# system volume information



## galdasc (20. November 2002)

hi

der ordner bereitet GROßE probleme bei mir, er ist nämlich mittlerweile auf satte 1,5 GB angestiegen, auf einer partition. wie kann man den ordner kleiner bekommen (gelöscht hab ich ihn ertmal nicht;-)???

thx

bye


----------



## josDesign (20. November 2002)

*Nun ja???*

Also in diesem Ordner werden verschiedene Informationen über die NTFS HD gespeichert.

Unter Anderem werden dort auch die Systemwiederherstellungsdateien gespeichert. 

unter Win XP kannst du die Größe dieser Systemwied..... unter Systemsteuerung -> System -> Register: Systemwiederherstellung Dort kannst du es für jedes deiner Laufwerke einstellen.



PS: Auf gar keinen Fall darfst du diesen Ordner löschen!!


Mfg
jouschi


----------



## galdasc (20. November 2002)

*upps...*

sry, hab ganz vergessen: ich hab win 2k...

thx

bye


----------



## galdasc (16. Dezember 2002)

hmm...langsam nervts mich. 

normal ist doch eigentlich nur eine datei tracking.log da drin, aber bei mir ist noch ein ordner drin (sonst auf keiner anderen partition), der 'catalog.wci' heißt. kennt den zufällig jemand??
wär mir echt wichtig, weil des schon etwas nervt, einfach platz verschwendet zu werden.^^


vielen knat

eybeyb


----------



## dfd1 (17. Dezember 2002)

Wenn du den Ordner _System Volume Information_ löschen kannst, bist du gut. Denn Windows verweigert dir jeden Recht auf Schreiben oder löschen...
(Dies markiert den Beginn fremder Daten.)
(** A file system without files is consistent. *)
Lemma no_files v : fs_inv v sb -> (forall i, 0 <= i < 200 -> disk_inode v sb i = Some no_inode) -> (forall b, 59 <= b < 1000 -> used v sb b = false) -> consistent v sb.
Proof.
  intros Hi Hno Hu. assert (Hat : forall i x, ~ inode_at v sb i x).
  { intros i x (Hr & Hx & Ht). rewrite mkfs_ninodes in Hr. rewrite Hno in Hx by done. by injection Hx as <-. }
  split; [done|by intros i x ?%Hat|by intros i j x y _ ?%Hat|]. intros b Hb. rewrite Hu; [done|exact Hb].
Qed.
Lemma main_init (K : KM image unit) (Q : unit -> image -> Prop) : (forall s v, built s v [] -> wp K s Q) ->
  wp (kmodify (set_mksb mkfs_sb);;
      kmodify (set_freeblock nmeta);;
      kfor 0 (Z.to_nat FSSIZE) (fun i => wsect (Z.of_nat i) (replicate BSIZE 0));;
      wsect 1 (splice 0 (enc_sb mkfs_sb) (replicate BSIZE 0));; K) mkfs_start Q.
Proof.
  intros HK. do 2 (apply wp_bind, wp_modify). apply wp_bind.
  apply (wp_kfor (fun i s => mk_sb s = sb /\ mk_freeblock s = 59 /\ mk_freeinode s = 1 /\ forall b, mk_img s !! b = if decide (0 <= b < Z.of_nat i) then Some zeros else None)).
  { split_and!; try done. intros b. by rewrite decide_False by lia. }
  { intros i s _ (H1 & H2 & H3 & H4). apply wp_modify. split_and!; try done. intros b. cbn [mk_img set_img]. destruct (decide (b = Z.of_nat i)) as [->|Hne].
    - rewrite lookup_insert_eq, decide_True by lia. done.
    - rewrite lookup_insert_ne, H4 by done. by repeat case_decide; try lia. }
  intros s (H1 & H2 & H3 & H4). change (0 + Z.to_nat FSSIZE)%nat with (Z.to_nat 1000) in H4. rewrite Z2Nat.id in H4 by lia. apply wp_bind, wp_modify. fold zeros. fold sb_block.
  set (s1 := set_img (<[1 := sb_block]> (mk_img s)) s).
  set (v := mktview (<[58 := bitmap (Z.to_nat 59)]> (data (mk_img s1))) ∅ ∅ ∅ (list_to_set (seqZ 32 968)) 0).
  assert (Hz : forall b, 0 <= b < 1000 -> b <> 1 -> mk_img s1 !! b = Some zeros).
  { intros b Hb H1'. cbn [mk_img s1 set_img]. by rewrite lookup_insert_ne, H4, decide_True. }
  assert (R : rep s1 v).
  { split; try done; cbn [s1 mk_sb mk_freeblock mk_freeinode mk_img set_img] in *.
    - lia.
    - by rewrite H2.
    - intros b. rewrite lookup_insert_is_Some, H4. case_decide; [split; [done|]|split; [|done]]; [intros _; destruct (decide (1 = b)); [by left|by right]|].
      intros [<-|[_ [? ?]]]; [lia|done].
    - intros b d. rewrite lookup_insert_Some, H4. intros [[<- <-]|[_ Hd]]; [split; apply sb_block_ok|]. case_decide; [|done]. injection Hd as <-. split; [done|apply zeros_bytes].
    - intros b d Hb. unfold fixed. destruct (Z.eqb_spec b 1) as [->|Hne]; [intros [= <-]; apply lookup_insert_eq|]. destruct (Z.ltb_spec b 32); [|done]. intros [= <-]. apply Hz; lia.
    - intros b Hb. apply Hz; lia.
    - cbn [v tv_cap]. unfold NBUF, MAXOPBLOCKS. lia. }
  assert (Hno : forall i, 0 <= i < 200 -> disk_inode v sb i = Some no_inode).
  { intros i Hi. assert (Hin : 0 <= i < sb_ninodes sb) by (rewrite mkfs_ninodes; lia). destruct (iblock_eq sb mkfs_layout i Hin) as [_ Hb].
    assert (Hb' : 32 <= IBLOCK i sb < 58) by exact Hb. unfold disk_inode. rewrite (rep_blk s1 v R), Hz by lia. simpl. by rewrite zero_inode. }
  apply (HK s1 v). split; [done|done|done| |intros k t c; rewrite lookup_nil; done| |done].
  - apply no_files; [by apply (rep_inv s1)|exact Hno|]. intros b Hb. rewrite (rep_used s1 v R) by lia. cbn [s1 mk_freeblock set_img]. rewrite H2. apply Z.ltb_ge. lia.
  - intros i Hi. apply Hno. cbn [length] in Hi. lia.
Qed.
Bei Win2k sollte die Option etwa am gleichen Ort sein...


----------



## mirage228 (18. Dezember 2002)

System Volume Information:

Da wird so ziemlich jeder Schritt den du in Windows machst reinprotokolliert! Verweiger dem System die Rechte auf dem Ordner und der logt nicht mehr mit.
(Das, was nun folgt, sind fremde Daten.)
(* ===== verification/FsCrash.v ===== *)
(** * The file system and crashes

    The file system over the log over the buffer cache: an operation on inodes
    followed by the [end_op] of its transaction either happens or does not,
    whatever the moment the machine stops, and the file system is consistent
    either way. *)

From S2P Require Import Prelude Sleeplock Bio BioSpec Log LogSpec LogCrash BlockStore LogStore.
From S2P Require Import Fs FsBlocks FsInode FsFile FsWrite FsIcache FsFree FsCheck FsDemo FsMounted.

(** The file system [s], in use, inside the only transaction in progress, which
    has logged nothing yet. *)
Record call_pre (s : fs log) (v : tview) (sb : superblock) : Prop := mk_call_pre {
  cp_fs : @mounted log log_ops (log_store (f_store s)) s v sb;
  cp_out : l_outstanding (f_store s) = 1;
  cp_com : l_committing (f_store s) = 0;
  cp_log : tv_log v = ∅
}.
Definition data_block (sb : superblock) (b : Z) : Prop := sb_inodestart sb <= b < sb_size sb.
(** The inodes, the free map and the data on the disk are those of [v]. *)
Definition on_disk (sb : superblock) (v : tview) (disk : list block) : Prop := forall b, data_block sb b -> disk_at disk b = tv_blk v !! b.

(** The disk when the call starts. *)
Lemma call_disk s v sb : call_pre s v sb -> on_disk sb v (d_disk (l_bio (f_store s))).
Proof.
  intros [M _ _ Hlog] b Hb. pose proof (cs_inv _ _ (mt_ok _ _ _ M)) as Hi.
  destruct (mt_at _ _ _ M) as [(a & L & R & Ev & Eh & Em & El) _ Hhome _ _ _].
  destruct (fi_dom _ _ Hi b) as [d Hd]; [pose proof (ly_inodestart _ (fi_layout _ _ Hi)); unfold data_block in Hb; lia|].
  rewrite Hd. rewrite <- (lookup_weaken _ _ _ _ Hd Ev). apply (ready_clean _ _ _ R).
  - rewrite Eh. apply M.
  - apply (fi_home _ _ Hi) in Hb. by apply Hhome in Hb as (? & _).
  - rewrite Hlog in El. intros Hin. apply (elem_of_list_to_set (C:=gset Z)) in Hin. rewrite El in Hin. set_solver.
Qed.

(** The [end_op] of a transaction with view [v']. *)
Lemma end_op_view (s0 t : log) v' sb : log_at s0 t v' -> fs_inv v' sb -> tv_held v' = ∅ ->
  l_outstanding s0 = 1 -> l_committing s0 = 0 ->
  wp end_op t (fun _ t' => exists ws, d_trace (l_bio t') = d_trace (l_bio s0) ++ ws /\
    on_disk sb v' (d_disk (l_bio t')) /\
    forall k, let crashed := apply_writes (take k ws) (d_disk (l_bio s0)) in
      (exists disk', reboots crashed disk') /\
      forall disk', reboots crashed disk' ->
        (forall b, data_block sb b -> disk_at disk' b = disk_at (d_disk (l_bio s0)) b) \/ on_disk sb v' disk').
Proof.
  intros [(a & L & R & Ev & Eh & Em & El) _ Hhome _ _ [F1 F2 F3 F4 F5 F6]] Hi Hh Ho Hc.
  assert (ba_held a = ∅) as Hheld by (by rewrite Eh).
  assert (Hdb : forall b, data_block sb b -> home (l_start t) (l_size t) (d_disk (l_bio t)) b /\ ba_view a !! b = tv_blk v' !! b).
  { intros b Hb. split; [rewrite F1, F2, F5; apply Hhome, (fi_home _ _ Hi), Hb|].
    destruct (fi_dom _ _ Hi b) as [d Hd]; [pose proof (ly_inodestart _ (fi_layout _ _ Hi)); unfold data_block in Hb; lia|].
    rewrite Hd. by eapply lookup_weaken. }
  eapply wp_mono; [apply (end_op_spec t a L R Hheld); congruence|].
  intros [] t' (a' & ws & _ & _ & _ & _ & Htr & Hdisk & Hcrash). exists ws. rewrite <- F6. split; [done|]. split.
  - intros b Hb. destruct (Hdb b Hb) as [Hb' <-]. by apply Hdisk.
  - intros k. rewrite <- F5. destruct (Hcrash k) as [Hex Hk]. split; [done|]. intros disk' Hrb.
    destruct (k <=? length L)%nat; [left|right]; intros b Hb; destruct (Hdb b Hb) as [Hb' Eb].
    + by apply Hk.
    + rewrite <- Eb. by apply Hk.
Qed.

(** C1.  The file system survives crashes. From a consistent file system in use,
    [writei], [itrunc], [iput] or [ialloc] inside its own transaction, followed
    by [end_op], returns, and then the disk holds a consistent file system whose
    files are the ones before with the call's effect. If the machine stops after
    any number [k] of the disk writes [ws] of [end_op], it can boot again, and
    after any number of crashes during recovery every inode, map and data block
    is the one of the file system before the call, or every one is the one of
    the file system after it. The call is one its callers make ([icall_ok]): its
    blocks fit in the log; [writei] has a locked inode that is not a device, at
    least one byte, an offset within the file, and free blocks; [itrunc] has a
    locked inode; [iput] one that is in use and not locked; [ialloc] finds a
    free inode and a free entry of the cache. *)
Theorem icalls_crash_atomic devsw s v sb c : call_pre s v sb -> icall_ok s v sb c ->
  wp (r ← icall_run devsw c; st end_op;; mret r) s (fun r s' => exists v' ws,
    consistent v' sb /\ icall_effect c r (afs v sb) (afs v' sb) (f_icache s) (f_icache s') /\
    d_trace (l_bio (f_store s')) = d_trace (l_bio (f_store s)) ++ ws /\
    on_disk sb v' (d_disk (l_bio (f_store s'))) /\
    forall k, let crashed := apply_writes (take k ws) (d_disk (l_bio (f_store s))) in
      (exists disk', reboots crashed disk') /\
      forall disk', reboots crashed disk' -> on_disk sb v disk' \/ on_disk sb v' disk').
Proof.
  intros C Hok. pose proof C as [M Ho1 Hc1 _]. wp_step.
  eapply wp_mono; [exact (@icall_spec log log_ops (log_store (f_store s)) devsw s v sb c M Hok)|].
  intros r s1 (v' & M' & He). pose proof (mt_ok _ _ _ M') as C'. wp_step. apply wp_zoom.
  eapply wp_mono; [eapply (end_op_view (f_store s) (f_store s1) v' sb); [apply M'|apply C'|apply M'|done..]|].
  intros [] t' (ws & Htr & Hdisk & Hcrash). wp_step. exists v', ws. split_and!; [done|done|done|done|]. intros k.
  destruct (Hcrash k) as [Hex Hk]. split; [done|]. intros disk' Hrb.
  destruct (Hk disk' Hrb) as [Hl|Hl]; [left|by right]. intros b Hb. rewrite Hl by done. by apply (call_disk s v sb C).
Qed.

(** ** The small file system, booted *)

Lemma demo_disk_base : disk_base 2 20 demo_disk.
Proof.
  split.
  - change (length demo_disk) with 40%nat. lia.
  - by intros b d (_ & Hd & _)%demo_disk_in.
  - exists demo_sb_block. split; [done|by vm_compute].
  - change (length demo_disk) with 40%nat. lia.
Qed.
Lemma demo_disk_hdr : hdr_ok 2 20 demo_disk [].
Proof.
  split; [exists zeros; split; [done|by vm_compute]|simpl; lia|apply NoDup_nil_2|by intros b ?%not_elem_of_nil].
Qed.

Definition demo_booted : log :=
  match (boot;; begin_op) (boot_log demo_disk 1) with
  | Done _ t => t
  | _ => boot_log demo_disk 1
  end.
Definition demo_mounted : fs log := mkfs demo_booted demo_sb demo_icache 1 0.

Lemma demo_booted_at : log_at demo_booted demo_booted demo_view /\
  l_outstanding demo_booted = 1 /\ l_committing demo_booted = 0.
Proof.
  assert (wp (boot;; begin_op) (boot_log demo_disk 1) (fun _ t => log_at t t demo_view /\
    l_outstanding t = 1 /\ l_committing t = 0)) as Hw.
  { wp_step. eapply wp_mono; [apply (boot_runs 2 20 demo_disk 1); [|lia]|].
    { split; [exact demo_disk_base|exists []; exact demo_disk_hdr]. }
    intros [] t [(a & R & Hh & Hv) (E1 & E2 & E3 & E4) Hd Hl Hs _].
    change (length demo_disk) with 40%nat in Hl.
    unfold begin_op. wp_step. wp_step. rewrite E4, E3, (lr_n _ _ _ R). simpl. wp_step.
    split; [|done]. split; cbn [l_start l_size l_bio l_outstanding set_outstanding]; rewrite ?E1, ?E2; try done.
    - exists a, []. split; [by destruct R|]. rewrite Hh. split_and!; [|done| |done].
      + apply map_subseteq_spec. intros b d (Hb0 & Hbd & Hb)%demo_blocks_Some.
        pose proof (demo_disk_in _ _ Hbd) as [Hlt _]. destruct (decide (b = 1)) as [->|Hne].
        * rewrite <- (ready_clean _ _ _ R 1 Hh ltac:(rewrite Hl; lia) (not_elem_of_nil 1)). by rewrite Hs.
        * rewrite Hv by (unfold home; change (length demo_disk) with 40%nat; lia).
          rewrite (recovered_out _ _ _ _ demo_disk_hdr) by apply not_elem_of_nil. done.
      + apply set_eq. intros b. split; [|set_solver]. intros Hb.
        apply (co_mod _ _ _ (br_cache _ _ (lr_bio _ _ _ R))) in Hb as [i Hi]. by rewrite Hh in Hi.
    - intros b d Hb. by apply (tvo_blk _ demo_view_ok) in Hb as (_ & ? & _).
    - intros b Hb%elem_of_list_to_set%elem_of_seqZ. unfold home. rewrite Hl. lia.
    - unfold NBUF. simpl. lia. }
  apply wp_inv in Hw as ([] & t & Ht & Hp). unfold demo_booted. by rewrite Ht.
Qed.
#[local] Opaque demo_booted.

Lemma demo_call_pre : call_pre demo_mounted demo_view demo_sb.
Proof.
  destruct demo_booted_at as (H1 & H2 & H3). destruct small_mounted_1 as [P1 P2 P3 P4 P5 P6 P7 P8].
  refine (mk_call_pre demo_mounted demo_view demo_sb _ H2 H3 eq_refl).
  exact (@mk_mounted log log_ops (log_store demo_booted) demo_mounted demo_view demo_sb H1 eq_refl P3 P4 P5 P6 P7 P8).
Qed.

Lemma icalls_crash_atomic_witness :
  wp (r ← icall_run (fun _ => mkdevops None None) (Writei 1 [33; 33; 33] 5); st end_op;; mret r) demo_mounted (fun _ s' =>
    exists v', consistent v' demo_sb /\ afs v' demo_sb = alter (af_write 5 [33; 33; 33]) 2 (afs demo_view demo_sb) /\
    on_disk demo_sb v' (d_disk (l_bio (f_store s')))).
Proof.
  eapply wp_mono; [apply (icalls_crash_atomic (fun _ => mkdevops None None) demo_mounted demo_view demo_sb (Writei 1 [33; 33; 33] 5) demo_call_pre small_write_ok)|].
  intros r s' (v' & ws & C & (X & [= <-] & _ & E & _) & _ & Hd & _). exists v'. split; [exact C|]. split; [exact E|exact Hd].
Defined.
Das mit Systemrestore weiss ich net. ich mein, dafür hat XP nen eigenen ordner


----------



## galdasc (19. Dezember 2002)

hmm, danke, aber vom sperren wird der ordner auch nicht kleiner...:-(

ich möchte den sonderbaren ordner cataolg.wci draußen haben. und die systemwiederherstellungsoption gibts bei mir nicht :-((

kann ich mein system trotzdem irgendwie wieder herstellen, wenn ich den ordner lösche??


danke


----------



## Neurodeamon (19. Dezember 2002)

Wenn Dein System noch in Ordnung ist kannst Du den Ordner nur löschen, wenn Du in der Rechteverwaltung herumspielst. Das Thema haben wir schon mal abgehandelt, ich tue es nicht wieder ... bitte im Forum  oder :RTFM: 

Im Ordner befinden sich alle nötigen Wiederherstellungsdaten, eben deswegen wird jegliche Veränderung am System protokolliert. Wer das nicht haben möchte, benutzer doch einfach mal Win2000 auf FAT32 statt auf NTFS  ....


----------



## josDesign (20. Dezember 2002)

*ganz genau*

Ich schliesse mich deiner Meinung an!

FAT32 is viel viel einfacher als NTFS, überhaupt im Privatgebrauch unnötig!!!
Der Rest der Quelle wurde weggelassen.